Handful of promising candidates
His experiments revealed that a handful of the 3,000 pharmaceuticals inhibit the protease that enables lactic acid bacteria to acidify milk. And as the enzymes in benign and malignant streptococci are so similar, he convinced researchers at the University of Limerick in Ireland who specialize in analyzing bacterial protease to test whether these substances could inhibit the enzyme from Streptococcus pyogenes.
Six of the substances could, and hopefully some of them can be used to deactivate the enzyme and make the streptococcal bacteria visible to the immune system, so that the body itself will be able to fight the flesh-eating bacteria.
"There is no guarantee that it will work, but we've found some good candidates," says Egon Bech Hansen and continues:
"What's so exciting is that it's a whole new way of treating infections. If we do a test on an agar plate to determine whether these pharmaceuticals inhibit the bacterium, nothing happens, because there is no immune system on an agar plate. So they aren't antibiotic in the classical sense. But we make sure that the immune system detects the bacteria and hopefully fights the infection itself."
The preliminary results are so promising that DTU has applied for a patent for Egon Bech Hansen's screening method. In order to extend the list of candidates, Egon Bech Hasen is screening an additional 10,000 pharmaceuticals, including medicines that have not yet been launched on the market. The candidates will then be analyzed further at the University of Limerick, where the researchers will study whether the pharmaceuticals have also inhibited the so-called virulence factor of streptococcal bacteria, which makes the bacterium pathogenic.
Saving lives
Although invasive group A streptococcus is a relatively rare infection, it is estimated that it kills 150,000 people worldwide every year. In Denmark, there are about 150 cases a year on average, but this year has seen a streptococcal epidemic where the number of cases has been 3–4 times higher than normal. From November to July, as many as 76 people died from invasive group A streptococcus, according to Statens Serum Institut (SSI), whereas the number is normally 20–25 annually. SSI concludes that the drastic increase is due to a new variant of group A streptococcus and reduced immunity following the coronavirus lockdown.
Other countries such as France, Ireland, the Netherlands, Sweden, and the U.K. have also seen a sharp increase in the number of cases of invasive group A streptococcus during the winter.
Egon Bech Hansen hopes that his discovery can help save human lives. He envisages that it will be possible to give the drug preventively to vulnerable groups such as children and the elderly, when, for example, they have a dirty wound and risk developing a streptococcal infection.
Faster market launch
If it turns out that an existing pharmaceutical can knock out the enzyme in the streptococcal bacterium, Egon Bech Hansen estimates that a treatment could be developed within just a few years.
"If we find that an approved pharmaceutical, such as a headache tablet, can prevent streptococci from becoming necrotizing, it should be faster to get it onto the market," says Egon Bech Hansen.

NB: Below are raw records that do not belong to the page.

(** C10. [is_get_score] returns [True] exactly when as many correct choices
    of the question have their id among [selected_ids] as the question has
    correct choices, that is when every correct choice is selected; ids added
    to such a selection do not change the answer.  A selection that earns the
    points in [show_exam_result] passes [is_get_score], and the converse
    fails: in the sample database the selection A, B, D of the first question
    passes [is_get_score] and is awarded nothing. *)
Theorem is_get_score_lenient (db : DB) (self : pk) (selected_ids : list pk) :
  (is_get_score db self selected_ids = true
   ↔ size (filter (λ c, c ∈ selected_ids) (correct_set db self))
     = size (correct_set db self))
  ∧ (is_get_score db self selected_ids = true
     ↔ ∀ c, flagged_correct db self c → c ∈ selected_ids)
  ∧ (∀ extra, is_get_score db self selected_ids = true →
              is_get_score db self (selected_ids ++ extra) = true)
  ∧ (∀ s, selected_set db s self = correct_set db self →
          is_get_score db self (elements (submission_choices s)) = true)
  ∧ (∃ db0 s0 q0,
       Question_objects db0 !! 1 = Some q0
       ∧ grade q0 = 50
       ∧ is_get_score db0 1 (elements (submission_choices s0)) = true
       ∧ correct_set db0 1 ⊂ selected_set db0 s0 1
       ∧ awarded db0 s0 (1, q0) = 0).
Proof.
  split; [apply is_get_score_sizes|]. split; [apply is_get_score_all_correct|].
  split; [|split].
  - intros extra. rewrite !is_get_score_all_correct. intros H c Hc.
    apply elem_of_app. left. by apply H.
  - intros s Heq. apply is_get_score_all_correct. intros c Hc.
    assert (c ∈ correct_set db self) as Hin.
    { apply elem_of_correct_set. destruct Hc as [Hb Hc]. unfold belongs_to in Hb.
      destruct (Choice_objects db !! c) as [ch|]; [|done]. simpl in *.
      exists ch. by simplify_eq. }
    rewrite <-Heq in Hin. apply elem_of_selected_set in Hin as [Hin _].
    by apply elem_of_elements.
  - exists Sample.exam_db,
      {| submission_enrollment := 1; submission_choices := {[ 1; 2; 4 ]} |},
      {| question_course := 1; question_content := "first"; grade := 50 |}.
    split; [reflexivity|]. split; [reflexivity|].
    split; [vm_compute; reflexivity|].
    split; [|vm_compute; reflexivity].
    unfold strict. apply (bool_decide_unpack _). vm_compute. exact I.
Qed.

(** ** Enrollment *)

Lemma next_pk_fresh {A : Type} (table : gmap pk A) :
  table !! next_pk table = None.
Proof.
  destruct (table !! next_pk table) as [x|] eqn:Hx; [|done]. exfalso.
  apply elem_of_map_to_list in Hx.
  assert (∀ l : list (pk * A), ∀ k y, (k, y) ∈ l → k ≤ foldr Z.max 0 l.*1) as Hmax.
  { induction l as [|[k' y'] l IH]; intros k y Hin; [by apply elem_of_nil in Hin|].
    simpl. apply elem_of_cons in Hin as [[= -> ->]|Hin]; [lia|].
    etrans; [exact (IH k y Hin)|]. apply Z.le_max_r. }
  specialize (Hmax _ _ _ Hx). unfold next_pk in Hmax.
  set (top := foldr Z.max 0 (map_to_list table).*1) in Hmax.
  change (1 + top ≤ top) in Hmax. lia.
Qed.

Lemma Enrollment_filter_empty (db : DB) (uid course_id : pk) :
  Enrollment_filter db uid course_id = ∅ ↔ ¬ enrolled db uid course_id.
Proof.
  unfold Enrollment_filter, enrolled. split.
  - intros Hempty (id & e & He & Hu & Hc).
    assert (filter (λ ke : pk * Enrollment,
                      enrollment_user ke.2 = uid ∧ enrollment_course ke.2 = course_id)
                   (Enrollment_objects db) !! id = Some e) as Hin
      by by apply map_lookup_filter_Some.
    by rewrite Hempty in Hin.
  - intros Hnone. apply map_eq. intros id. rewrite lookup_empty.
    apply map_lookup_filter_None. right. intros e He [Hu Hc]. apply Hnone.
    by exists id, e.
Qed.

Lemma check_if_enrolled_run (u : User) (course_id : pk) (db : DB) :
  check_if_enrolled u course_id db =
  (db, inr match u with
           | AuthenticatedUser uid =>
               bool_decide (Enrollment_filter db uid course_id ≠ ∅)
           | AnonymousUser => false
           end).
Proof.
  unfold check_if_enrolled. destruct u as [uid|]; simpl; [|done].
  rewrite run_gets_bind.
  destruct (decide (Enrollment_filter db uid course_id = ∅)) as [He|Hne].
  - rewrite (bool_decide_eq_false_2 (_ ≠ _)) by (by intros H).
    rewrite He, map_size_empty. by rewrite bool_decide_eq_false_2 by lia.
  - rewrite (bool_decide_eq_true_2 (_ ≠ _)) by done.
    rewrite bool_decide_eq_true_2; [done|].
    assert (size (Enrollment_filter db uid course_id) ≠ 0%nat) as Hsize
      by by rewrite map_size_empty_iff.
    lia.
Qed.
(** * Red Panda Lineage dataset builder ([build.py]): shallow embedding

    The builder reads a tree of zoo records and a tree of panda records,
    accumulates vertices and edges in a [RedPandaGraph], runs the dataset
    checks and writes the graph as JSON.

    Conventions of the embedding.
    - A Python [str] is a Rocq [string] holding its UTF-8 encoding (files are
      read with [encoding='utf-8']).  Equality, substring search, splitting on
      an ASCII separator and lexicographic comparison agree on code points and
      on UTF-8 bytes; [len] counts code points, see [py_len].
    - A Python [dict] from [str] to [str] is a [gmap string string]: equality
      of dicts ignores insertion order, and the exporter sorts the keys.
    - A raised exception ends the run, so every operation returns a [result]
      and the store is threaded explicitly through the calls.
    - [self.vertices] holds references.  A zoo dict found there is the very
      object held by [self.zoos]; [vobj] records which object a reference
      points to. *)

From Stdlib Require Import ZArith Ascii DecimalString.
From stdpp Require Import gmap strings list fin_maps sorting.

Set Warnings "-register-all".

Local Open Scope string_scope.
Local Open Scope Z_scope.
Local Open Scope nat_scope.
Local Open Scope list_scope.
Local Open Scope stdpp_scope.

(** ** Exceptions and the result monad *)

Inductive id_error :=
| DuplicateIds (dupe_names : list string)
| ZooIdMissing (sourcepath zoo_id : string)
| InvalidChildren (path : string) (children : list string).

Inductive exn :=
| DateFormatError (sourcepath year month day : string)
| GenderFormatError (sourcepath gender : string)
| IdError (info : id_error)
| NameFormatError (sourcepath field name : string)
| ValueError
| TypeError
| KeyError (key : string)
| IndexError
| UnboundLocalError (var : string)
| NoSectionError (section : string)
| NoOptionError (option section : string).

Inductive result (A : Type) :=
| Ok (a : A)
| Raise (e : exn).
Arguments Ok {A} a.
Arguments Raise {A} e.

Global Instance result_ret : MRet result := λ A a, Ok a.
Global Instance result_bind : MBind result := λ A B f m,
  match m with
  | Ok a => f a
  | Raise e => Raise e
  end.

(** [for x in l: s = f(s, x)] where [f] may raise. *)
Fixpoint foldM {A S : Type} (f : S → A → result S) (s : S) (l : list A) : result S :=
  match l with
  | [] => Ok s
  | x :: l' =>
      match f s x with
      | Ok s' => foldM f s' l'
      | Raise e => Raise e
      end
  end.

(** [[f(x) for x in l]] where [f] may raise. *)
Fixpoint forM {A B : Type} (f : A → result B) (l : list A) : result (list B) :=
  match l with
  | [] => Ok []
  | x :: l' =>
      match f x with
      | Ok y => match forM f l' with
                | Ok ys => Ok (y :: ys)
                | Raise e => Raise e
                end
      | Raise e => Raise e
      end
  end.

(** [[x for x in l if p(x)]] where [p] may raise. *)
Fixpoint filterM {A : Type} (p : A → result bool) (l : list A) : result (list A) :=
  match l with
  | [] => Ok []
  | x :: l' =>
      match p x with
      | Ok b => match filterM p l' with
                | Ok xs => Ok (if b then x :: xs else xs)
                | Raise e => Raise e
                end
      | Raise e => Raise e
      end
  end.


(** ** Python string primitives *)

Definition dquote : ascii := ascii_of_nat 34.
Definition backslash : ascii := ascii_of_nat 92.
(** * data_juicer/utils/model_utils.py: model resolution and caching

    A shallow embedding of the model-artifact resolver ([check_model],
    [get_backup_model_link]), of the process-wide model cache
    ([prepare_model], [get_model]) and of device placement
    ([move_to_cuda]), with the properties of the module proved about it.

    Python values are modelled as follows.
    - Exceptions (including [SystemExit], which the builtin [exit] raises)
      are the [Raise] case of [result]; a bare [except:] catches all of them.
    - The filesystem is a finite map from path strings to node kinds; a path
      string is taken as the canonical name of its node.
    - [functools.partial] objects define neither [__eq__] nor [__hash__]:
      they are compared and hashed by object identity, which the field [pid]
      of [partial] stands for.  [MODEL_ZOO] is therefore a map on [pid]s.
    - The third-party loaders, [wget.download] and [use_cuda] are external:
      they are parameters of the sections that use them. *)

From Stdlib Require Import ZArith DecimalString Ascii String.
From stdpp Require Import base option list strings gmap.

Open Scope string_scope.
(** * lava: checktype catalog, build cache, check generation and report store

    A shallow embedding of the decision logic of
      - internal/checktypes/checktypes.go  (Accepts, NewCatalog, isDir),
      - internal/checktype/build           (InspectImage, NewImage,
                                            Code.Build, Code.isModified,
                                            lastModified),
      - internal/containers, internal/dockerutil (ImageLabels, BuildImage),
      - internal/engine/store.go           (reportStore),
    together with the properties the specification states about them.

    Go values are modelled as follows.  A Go [error] is a tree of wrapped
    errors; a function returning [(T, error)] returns a [result T]; a Go
    map is a reference to a cell of a heap of finite maps, so that copies
    and aliases are told apart; the container engine and the file system
    are explicit state. *)

From Stdlib Require Import ZArith String Ascii List Lia.
From stdpp Require Import base option list gmap strings pretty fin_maps.

Open Scope string_scope.
Open Scope list_scope.

(** ** Errors and results *)

(** Go error values.  [ErrAssetType] and [ErrVarType] are the input error
    and the validation error of section 7 of the specification: a target
    whose asset type is missing or unknown, and a required variable that
    is not a string.  [ErrWrap] is [fmt.Errorf] with one [%w] verb,
    [ErrWrap2] is [fmt.Errorf("%w: %w", a, b)], [ErrNew] is an error that
    wraps nothing ([errors.New], [fmt.Errorf] without [%w], or an error of
    a library outside the repository). *)
Inductive error : Type :=
  | ErrMissingCatalog
  | ErrMalformedCatalog
  | ErrInvalidURL
  | ErrNoChecktypeImage (image : string)
  | ErrAssetType (tag : string)
  | ErrVarType
  | ErrNew (msg : string)
  | ErrWrap (msg : string) (inner : error)
  | ErrWrap2 (outer inner : error).

Inductive result (A : Type) : Type :=
  | Ok (a : A)
  | Err (e : error).
Arguments Ok {A} a.
Arguments Err {A} e.


(** [errors.As(err, &ErrNoChecktypeImage{})]: some error of the chain is
    an [ErrNoChecktypeImage]. *)
Fixpoint errors_As_NoChecktypeImage (e : error) : bool :=
  match e with
  | ErrNoChecktypeImage _ => true
  | ErrWrap _ inner => errors_As_NoChecktypeImage inner
  | ErrWrap2 a b => errors_As_NoChecktypeImage a || errors_As_NoChecktypeImage b
  | _ => false
  end.

(** ** Go maps as heap cells *)

(** A value of a Go map type is [nil] or a reference to a map object.
    Assigning a map, passing it or storing it in a struct copies the
    reference only. *)
Module GoMap.

Definition loc := positive.
Definition ref := option loc.

Section heap.
Context {V : Type}.

(** The entries a reference denotes; a nil map has none. *)
Definition deref (h : gmap loc (gmap string V)) (r : ref) : gmap string V :=
  match r with
  | None => ∅
  | Some l => default ∅ (h !! l)
  end.

(** [make(map[string]V)]. *)
Definition make (h : gmap loc (gmap string V)) : loc * gmap loc (gmap string V) :=
  let l := fresh (dom h) in (l, <[l := ∅]> h).

(** [m[k] = v]; on a nil map the assignment panics and no map
    changes. *)
Definition set (h : gmap loc (gmap string V)) (r : ref) (k : string) (v : V)
  : gmap loc (gmap string V) :=
  match r with
  | None => h
  | Some l => <[l := <[k := v]> (deref h r)]> h
  end.

(** [delete(m, k)]; a no-op on a nil map. *)
Definition del (h : gmap loc (gmap string V)) (r : ref) (k : string)
  : gmap loc (gmap string V) :=
  match r with
  | None => h
  | Some l => <[l := delete k (deref h r)]> h
  end.

(** [clear(m)]. *)
Definition clear (h : gmap loc (gmap string V)) (r : ref)
  : gmap loc (gmap string V) :=
  match r with
  | None => h
  | Some l => <[l := ∅]> h
  end.

(** [maps.Copy(dst, src)]: every entry of [src] is set in [dst]. *)
Definition copy (h : gmap loc (gmap string V)) (dst : loc) (src : ref)
  : gmap loc (gmap string V) :=
  map_fold (fun k v acc => set acc (Some dst) k v) h (deref h src).

(** [maps.Clone(m)]: nil for nil, otherwise a new map object with the
    same entries (a shallow copy). *)
Definition clone (h : gmap loc (gmap string V)) (r : ref)
  : ref * gmap loc (gmap string V) :=
  match r with
  | None => (None, h)
  | Some _ =>
      let l := fresh (dom h) in (Some l, <[l := deref h r]> h)
  end.

(** Every reference held is to an allocated object. *)
Definition allocated (h : gmap loc (gmap string V)) (r : ref) : Prop :=
  match r with
  | None => True
  | Some l => is_Some (h !! l)
  end.

End heap.

End GoMap.

(** ** State and error monad

    Code that talks to the container engine or to the file system is a
    function of the state of that world which returns a result and the
    new state.  An error ends the computation where it is raised. *)
Definition M (W A : Type) : Type := W -> result A * W.

Definition m_ret {W A} (a : A) : M W A := fun w => (Ok a, w).
Definition m_fail {W A} (e : error) : M W A := fun w => (Err e, w).
Definition m_lift {W A} (r : result A) : M W A := fun w => (r, w).
Definition m_bind {W A B} (c : M W A) (k : A -> M W B) : M W B :=
  fun w =>
    match c w with
    | (Ok a, w') => k a w'
    | (Err e, w') => (Err e, w')
    end.

Declare Scope go_scope.
Delimit Scope go_scope with go.
Notation "'let*' x ':=' c 'in' k" := (m_bind c (fun x => k))
  (at level 10, x pattern, c at level 100, k at level 200) : go_scope.

(** ** Package checktypes *)

Module Checktypes.

(** A value of Go's [any] ([interface{}]) as a decoded catalog, manifest
    or configuration file can hold it. *)
#[warnings="-register-all"] Inductive any : Type :=
  | ANil
  | ABool (b : bool)
  | AInt (n : Z)
  | AString (s : string)
  | ASlice (l : list any).

(** Asset types are strings in Go ([types.AssetType]). *)
Definition AssetType := string.

(** Modelled from the spec: the checktype descriptor.  The struct
    [checkcatalog.Checktype] is declared outside the repository; its
    fields are those the sources read and write ([Image.Checktype], the
    tests of the engine), with the required variables as the
    heterogeneous list of section 3 and the options as a Go map. *)
Record Checktype : Type := mkChecktype {
  Name : string;
  Description : string;
  Timeout : Z;
  Image : string;
  Options : GoMap.ref;
  RequiredVars : list any;
  Assets : list string
}.

(** [Accepts]: the range loop over [ct.Assets] with its early
    return. *)
Fixpoint accepts_loop (assets : list string) (at_ : AssetType) : bool :=
  match assets with
  | [] => false
  | accepted :: rest =>
      if String.eqb accepted at_ then true else accepts_loop rest at_
  end.

Definition Accepts (ct : Checktype) (at_ : AssetType) : bool :=
  accepts_loop (Assets ct) at_.

(** [type Catalog map[string]checkcatalog.Checktype]. *)
Abbreviation Catalog := (gmap string Checktype).

(** The fields of [url.URL] that the package reads. *)
Record URL : Type := mkURL { Scheme : string; Path : string }.

(** Outcome of [os.Stat]. *)
Inductive stat_result : Type :=
  | StatNotExist
  | StatErr (e : error)
  | StatInfo (is_dir : bool).

(** What [NewCatalog] calls outside the package: [url.Parse], [os.Stat],
    [build.Code.Build], [urlutil.Get] and [json.Unmarshal] into
    [struct { Checktypes []Checktype }]. *)
Class Env : Type := {
  World : Type;
  url_Parse : string -> result URL;
  os_Stat : string -> World -> stat_result;
  code_Build : string -> M World Checktype;
  urlutil_Get : URL -> M World (list Byte.byte);
  json_Unmarshal : list Byte.byte -> result (list Checktype)
}.

Section catalog.
Context `{Env}.
Local Open Scope go_scope.

(** [isDir] reports whether a URL points to a local existing
    directory. *)
Definition isDir (u : URL) (w : World) : result bool :=
  if negb (String.eqb (Scheme u) "") then Ok false
  else
    match os_Stat (Path u) w with
    | StatNotExist => Ok false
    | StatErr e => Err e
    | StatInfo d => Ok d
    end.

(** [checktypes[checktype.Name] = checktype]. *)
Definition put (checktypes : Catalog) (ct : Checktype) : Catalog :=
  <[Name ct := ct]> checktypes.

(** The body of [for _, u := range urls] in [NewCatalog]. *)
Fixpoint NewCatalog_loop (urls : list string) (checktypes : Catalog)
  : M World Catalog :=
  match urls with
  | [] => m_ret checktypes
  | u :: rest =>
      match url_Parse u with
      | Err e => m_fail (ErrWrap2 ErrInvalidURL e)
      | Ok parsedURL =>
          let* d := (fun w => (isDir parsedURL w, w)) in
          if (d : bool) then
            let* checktype := code_Build (Path parsedURL) in
            NewCatalog_loop rest (put checktypes checktype)
          else
            let* data := urlutil_Get parsedURL in
            match json_Unmarshal data with
            | Err e => m_fail (ErrWrap2 ErrMalformedCatalog e)
            | Ok decData =>
                NewCatalog_loop rest (foldl put checktypes decData)
            end
      end
  end.

Definition NewCatalog (urls : list string) : M World Catalog :=
  if Nat.eqb (length urls) 0 then m_fail ErrMissingCatalog
  else NewCatalog_loop urls ∅.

However, the challenge is that the development of pharmaceuticals for treatment of rare infections is not necessarily a lucrative business for pharmaceutical companies, and they will therefore be reluctant to conduct further research into this. But this does not discourage Egon Bech Hansen.
"I'm pretty confident that if we obtain funding to continue the research, we will be able to find a treatment," he says.